During the financial year under review i.e. 2014-15, M/s. V.C.Vyas & Associates, Chartered Accountants, was appointed as the Statutory Auditor's of the Company at the Extra- Ordinary General Meeting held on 5th May, 2014. Their appointment was also approved at the Annual General Meeting of the Company held on 30th September, 2014. However in due course of time, M/s. V. C. Vyas & Associates, Chartered Accountants, resigned from the position of Statutory Auditors due to unavoidable circumstances, resulting into a casual vacancy in the office of Statutory Auditors of the company. In order to fill the casual vacancy caused by the resignation of M/s.
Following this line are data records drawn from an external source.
Definition set_lock (l : nat) (x : spinlock) (s : smp) : smp := Smp (upd (m_locks s) l x) (m_cpus s) (m_pc s).
Definition set_cpu (c : nat) (x : cpu) (s : smp) : smp := Smp (m_locks s) (upd (m_cpus s) c x) (m_pc s).
Definition set_pc (c : nat) (x : pc) (s : smp) : smp := Smp (m_locks s) (m_cpus s) (upd (m_pc s) c x).

(** ** kernel/spinlock.c *)

Definition initlock (l : nat) (s : smp) : smp := set_lock l (Spinlock false None) s.

Definition holding (c l : nat) (s : smp) : bool :=
  lk_locked (m_locks s l) && bool_decide (lk_cpu (m_locks s l) = Some c).

Definition push_off (c : nat) (s : smp) : smp :=
  let x := m_cpus s c in
  let old := sie x in
  set_cpu c (Cpu (noff x + 1) (if noff x =? 0 then old else intena x) false) s.

Definition pop_off (c : nat) (s : smp) : smp + string :=
  let x := m_cpus s c in
  if sie x then inr "pop_off - interruptible"%string else
  if noff x <? 1 then inr "pop_off"%string else
  let n := noff x - 1 in
  inl (set_cpu c (Cpu n (intena x) (if (n =? 0) && intena x then true else sie x)) s).

(** One memory access of acquire(&l) on CPU [c], from statement [n]: the four are
    push_off(), the check with holding(), one test-and-set, and the store to
    lk->cpu. *)
Definition acquire_turn (c l n : nat) (s : smp) : smp + string :=
  let x := m_locks s l in
  match n with
  | 0%nat => inl (set_pc c (Acquiring l 1) (push_off c s))
  | 1%nat => if holding c l s then inr "acquire"%string else inl (set_pc c (Acquiring l 2) s)
  | 2%nat => if lk_locked x then inl s
             else inl (set_pc c (Acquiring l 3) (set_lock l (Spinlock true (lk_cpu x)) s))
  | _ => inl (set_pc c Running (set_lock l (Spinlock (lk_locked x) (Some c)) s))
  end.

(** release(&l): the check, the store to lk->cpu, the release of the lock and
    pop_off(). *)
Definition release_turn (c l n : nat) (s : smp) : smp + string :=
  let x := m_locks s l in
  match n with
  | 0%nat => if negb (holding c l s) then inr "release"%string else inl (set_pc c (Releasing l 1) s)
  | 1%nat => inl (set_pc c (Releasing l 2) (set_lock l (Spinlock (lk_locked x) None) s))
  | 2%nat => inl (set_pc c (Releasing l 3) (set_lock l (Spinlock false (lk_cpu x)) s))
  | _ => match pop_off c s with inl s' => inl (set_pc c Running s') | inr e => inr e end
  end.

Definition turn (c : nat) (s : smp) : smp + string :=
  match m_pc s c with
  | Running => inl s
  | Acquiring l n => acquire_turn c l n s
  | Releasing l n => release_turn c l n s
  end.

(** A machine that has just started: no lock taken. *)
Definition smp_init (intr : nat -> bool) : smp :=
  Smp (fun _ => Spinlock false None) (fun c => Cpu 0 false (intr c)) (fun _ => Running).

(** ** Interleavings

    A CPU that is not in a lock routine may enter one, and may turn interrupts on
    or off when it holds no lock. *)
Inductive smp_step : smp -> smp -> Prop :=
  | ss_acquire c l s : m_pc s c = Running -> smp_step s (set_pc c (Acquiring l 0) s)
  | ss_release c l s : m_pc s c = Running -> smp_step s (set_pc c (Releasing l 0) s)
  | ss_turn c s s' : turn c s = inl s' -> smp_step s s'
  | ss_intr c b s : m_pc s c = Running -> noff (m_cpus s c) = 0 ->
      smp_step s (set_cpu c (Cpu 0 (intena (m_cpus s c)) b) s).

Inductive smp_reach (s0 : smp) : smp -> Prop :=
  | sr_start : smp_reach s0 s0
  | sr_step s s' : smp_reach s0 s -> smp_step s s' -> smp_reach s0 s'.

(** Between taking a lock and recording it in lk->cpu, or the converse. *)
Definition mid (p : pc) (l : nat) : Prop := p = Acquiring l 3 \/ p = Releasing l 2.

(** CPU [c] has taken [l] and not given it back. *)
Definition owns (s : smp) (c l : nat) : Prop := lk_cpu (m_locks s l) = Some c \/ mid (m_pc s c) l.

(** push_off()s that are not accounted for by a lock in [lk_cpu]. *)
Definition pending (p : pc) : Z :=
  match p with
  | Running | Acquiring _ 0 | Releasing _ 0 | Releasing _ 1 => 0
  | Acquiring _ _ | Releasing _ _ => 1
  end.

(** ** The invariant *)

(** [held c] lists the locks whose lk->cpu is [c]. *)
Record smp_ok (held : nat -> list nat) (s : smp) : Prop := SmpOk {
  so_owned l : lk_locked (m_locks s l) = true <-> exists c, owns s c l;
  so_excl l c c' : owns s c l -> owns s c' l -> c = c';
  so_mid l c : mid (m_pc s c) l -> lk_cpu (m_locks s l) = None;
  so_rel l c : m_pc s c = Releasing l 1 -> lk_cpu (m_locks s l) = Some c;
  so_pc l n c : m_pc s c = Acquiring l n \/ m_pc s c = Releasing l n -> (n <= 3)%nat;
  so_held l c : l ∈ held c <-> lk_cpu (m_locks s l) = Some c;
  so_nodup c : NoDup (held c);
  so_noff c : noff (m_cpus s c) = Z.of_nat (length (held c)) + pending (m_pc s c);
  so_intr c : 0 < noff (m_cpus s c) -> sie (m_cpus s c) = false
}.

Lemma upd_eq {A} (f : nat -> A) i a : upd f i a i = a.
Proof. unfold upd. by rewrite decide_True. Qed.
Lemma upd_ne {A} (f : nat -> A) i j a : j <> i -> upd f i a j = f j.
Proof. intros. unfold upd. by rewrite decide_False. Qed.

Lemma smp_init_ok intr : smp_ok (fun _ => []) (smp_init intr).
Proof.
  split; cbn; unfold owns, mid; cbn; try done; try naive_solver.
  - intros l c. rewrite elem_of_nil. done.
  - intros _. constructor.
Qed.

(** The locks stay as they are and only CPU [c] moves. *)
Lemma ok_move held s s' c :
  smp_ok held s -> m_locks s' = m_locks s ->
  (forall c', c' <> c -> m_cpus s' c' = m_cpus s c' /\ m_pc s' c' = m_pc s c') ->
  (forall l, ~ mid (m_pc s c) l) -> (forall l, ~ mid (m_pc s' c) l) ->
  (forall l, m_pc s' c = Releasing l 1 -> lk_cpu (m_locks s l) = Some c) ->
  (forall l n, m_pc s' c = Acquiring l n \/ m_pc s' c = Releasing l n -> (n <= 3)%nat) ->
  noff (m_cpus s' c) - pending (m_pc s' c) = noff (m_cpus s c) - pending (m_pc s c) ->
  (0 < noff (m_cpus s' c) -> sie (m_cpus s' c) = false) ->
  smp_ok held s'.
Proof.
  intros [O E M R P H N F I] HL Hs Hc Hp Hr Hn Hx Hi.
  assert (forall l c', owns s' c' l <-> owns s c' l) as Ho.
  { intros l c'. unfold owns. rewrite HL. destruct (decide (c' = c)) as [->|Hne]; [|by destruct (Hs c' Hne) as [_ ->]].
    specialize (Hc l). specialize (Hp l). tauto. }
  split; rewrite ?HL.
  - intros l. rewrite O. split; intros [c' Hc']; exists c'; by apply Ho.
  - intros l c1 c2 H1 H2. apply (E l); by apply Ho.
  - intros l c'. destruct (decide (c' = c)) as [->|Hne]; [intros Hm; by apply Hp in Hm|].
    destruct (Hs c' Hne) as [_ ->]. apply M.
  - intros l c'. destruct (decide (c' = c)) as [->|Hne]; [apply Hr|]. destruct (Hs c' Hne) as [_ ->]. apply R.
  - intros l n c'. destruct (decide (c' = c)) as [->|Hne]; [apply Hn|]. destruct (Hs c' Hne) as [_ ->]. apply P.
  - intros l c'. apply H.
  - done.
  - intros c'. destruct (decide (c' = c)) as [->|Hne]; [specialize (F c); lia|]. destruct (Hs c' Hne) as [-> ->]. apply F.
  - intros c'. destruct (decide (c' = c)) as [->|Hne]; [exact Hi|]. destruct (Hs c' Hne) as [-> _]. apply I.
Qed.

(** Lock [l] becomes [x] and CPU [c], the only one that may own it before or
    after, moves to [p]. *)
Lemma ok_lock held held' s c l x p :
  smp_ok held s -> (forall c', owns s c' l -> c' = c) -> (forall l', mid (m_pc s c) l' -> l' = l) ->
  (forall l', mid p l' -> l' = l) -> (forall l', p <> Releasing l' 1) ->
  (forall l' n, p = Acquiring l' n \/ p = Releasing l' n -> (n <= 3)%nat) ->
  (lk_locked x = true <-> lk_cpu x = Some c \/ mid p l) -> (forall c', lk_cpu x = Some c' -> c' = c) ->
  (mid p l -> lk_cpu x = None) ->
  (forall c', c' <> c -> held' c' = held c') ->
  (forall l', l' ∈ held' c <-> (l' <> l /\ l' ∈ held c) \/ (l' = l /\ lk_cpu x = Some c)) -> NoDup (held' c) ->
  Z.of_nat (length (held' c)) + pending p = Z.of_nat (length (held c)) + pending (m_pc s c) ->
  smp_ok held' (Smp (upd (m_locks s) l x) (m_cpus s) (upd (m_pc s) c p)).
Proof.
  intros [O E M R P H N F I] Hown Hmid Hmid' Hr Hn Hlk Hcpu Hnone Hh Hhc Hnd Hlen.
  set (s' := Smp (upd (m_locks s) l x) (m_cpus s) (upd (m_pc s) c p)).
  assert (forall c', owns s' c' l <-> c' = c /\ lk_locked x = true) as Ho.
  { intros c'. unfold owns, s'. cbn. rewrite upd_eq. destruct (decide (c' = c)) as [->|Hne].
    - rewrite upd_eq. tauto.
    - rewrite upd_ne by done. split; [|tauto]. intros [Hx|Hm]; [by apply Hcpu in Hx|].
      exfalso. apply Hne, Hown. by right. }
  assert (forall l' c', l' <> l -> owns s' c' l' <-> owns s c' l') as Ho'.
  { intros l' c' Hne. unfold owns, s'. cbn. rewrite upd_ne by done. destruct (decide (c' = c)) as [->|Hnc]; [|by rewrite upd_ne].
    rewrite upd_eq. split; (intros [?|Hm]; [by left|exfalso; apply Hne]); auto. }
  split; cbn.
  - intros l'. destruct (decide (l' = l)) as [->|Hne].
    + rewrite upd_eq. split; [intros; exists c; by apply Ho|]. intros [c' Hc']. by apply Ho in Hc' as [_ ?].
    + rewrite upd_ne by done. rewrite O. split; intros [c' Hc']; exists c'; by apply Ho'.
  - intros l' c1 c2 H1 H2. destruct (decide (l' = l)) as [->|Hne].
    + apply Ho in H1 as [-> _], H2 as [-> _]. done.
    + apply (E l'); by apply Ho'.
  - intros l' c'. destruct (decide (l' = l)) as [->|Hne].
    + rewrite upd_eq. destruct (decide (c' = c)) as [->|Hnc]; [rewrite upd_eq; apply Hnone|]. rewrite upd_ne by done.
      intros Hm. exfalso. apply Hnc, Hown. by right.
    + rewrite (upd_ne (m_locks s)) by done. destruct (decide (c' = c)) as [->|Hnc]; [|rewrite upd_ne by done; apply M].
      rewrite upd_eq. intros Hm. by apply Hmid' in Hm.
  - intros l' c'. destruct (decide (c' = c)) as [->|Hnc]; [rewrite upd_eq; intros Hp; by apply Hr in Hp|].
    rewrite upd_ne by done. intros Hp. destruct (decide (l' = l)) as [->|Hne]; [|rewrite upd_ne by done; by apply R].
    exfalso. apply Hnc, Hown. left. by apply R.
  - intros l' n c'. destruct (decide (c' = c)) as [->|Hnc]; [rewrite upd_eq; apply Hn|]. rewrite upd_ne by done. apply P.
  - intros l' c'. destruct (decide (c' = c)) as [->|Hnc].
    + rewrite Hhc, H. destruct (decide (l' = l)) as [->|Hne]; [rewrite upd_eq; tauto|]. rewrite upd_ne by done. tauto.
    + rewrite Hh, H by done. destruct (decide (l' = l)) as [->|Hne]; [|by rewrite upd_ne].
      rewrite upd_eq. split; [|by intros ?%Hcpu]. intros Hx. exfalso. apply Hnc, Hown. by left.
  - intros c'. destruct (decide (c' = c)) as [->|Hnc]; [done|]. by rewrite Hh.
  - intros c'. destruct (decide (c' = c)) as [->|Hnc]; [rewrite upd_eq, F; lia|]. by rewrite Hh, upd_ne, F.
  - done.
Qed.

(** ** Every turn *)

Lemma not_owned held s l : smp_ok held s -> lk_locked (m_locks s l) = false -> forall c, ~ owns s c l.
Proof. intros Hok Hl c Hc. assert (lk_locked (m_locks s l) = true) by (apply (so_owned _ _ Hok); eauto). congruence. Qed.

Lemma holding_owns held s c l : smp_ok held s -> holding c l s = true <-> lk_cpu (m_locks s l) = Some c.
Proof.
  intros Hok. unfold holding. rewrite andb_true_iff, bool_decide_eq_true. split; [tauto|]. intros Hc. split; [|done].
  apply (so_owned _ _ Hok). exists c. by left.
Qed.

Lemma mid_inj p l l' : mid p l -> mid p l' -> l = l'.
Proof. unfold mid. intros [->| ->] [E|E]; congruence. Qed.

Lemma length_remove l (k : list nat) : NoDup k -> l ∈ k -> S (length (filter (fun x => x <> l) k)) = length k.
Proof.
  induction 1 as [|a k Ha Hnd IH]; intros Hl; [by apply not_elem_of_nil in Hl|].
  apply elem_of_cons in Hl as [<-|Hl].
  - rewrite filter_cons_False by tauto. cbn. f_equal. rewrite filter_all; [done|].
    apply list.Forall_forall. intros x Hx ->. done.
  - assert (a <> l) by (intros ->; done). rewrite filter_cons_True by done. cbn. f_equal. by apply IH.
Qed.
V. C. Vyas & Associates, Chartered Accountants., your Directors appointed M/s. Priya Choudhary & Associates, Chartered Accountants, as the Statutory Auditors of the Company at the Extra- Ordinary General Meeting held on 9th December, 2014.

M/s. Priya Choudhary & Associates, Chartered Accountants, (Registration No. 011506C) Chartered Accountants, Statutory Auditors hold office up to the conclusion of the forthcoming Annual General Meeting and being eligible, offer themselves for re-appointment. The Company has received letter from them giving their consent to act as Auditors of the Company and stating that their re-appointment, if made, would be within the prescribed limits under Section 139 of the Companies Act, 2013. Your Directors recommend their appointment as Statutory Auditors to hold office from the conclusion of the forthcoming Annual General Meeting till the conclusion of the next Annual General Meeting.

b) Secretarial Auditors

M/s Makarand M. Joshi & Co., Practicing Company Secretaries, was appointed to conduct the Secretarial Audit of the Company for the financial year 2014-2015, as required under Section 204 of the Companies Act, 2013 and Rules thereunder. The secretarial audit report for financial year 2014-2015 forms part of the Directors Report as 'Annexure D' to the Board's report.

c) Internal Auditors

M/s. Kadhi & Associates, Chartered Accountant, were appointed the Internal Auditors of the Company for the financial year 2014-15. Based on the recommendation of the Audit Committee of the Company, the Board of Directors has appointed M/s. Kadhi & Associates, Chartered Accountant as the Internal Auditors of the Company for the financial year 2015-16.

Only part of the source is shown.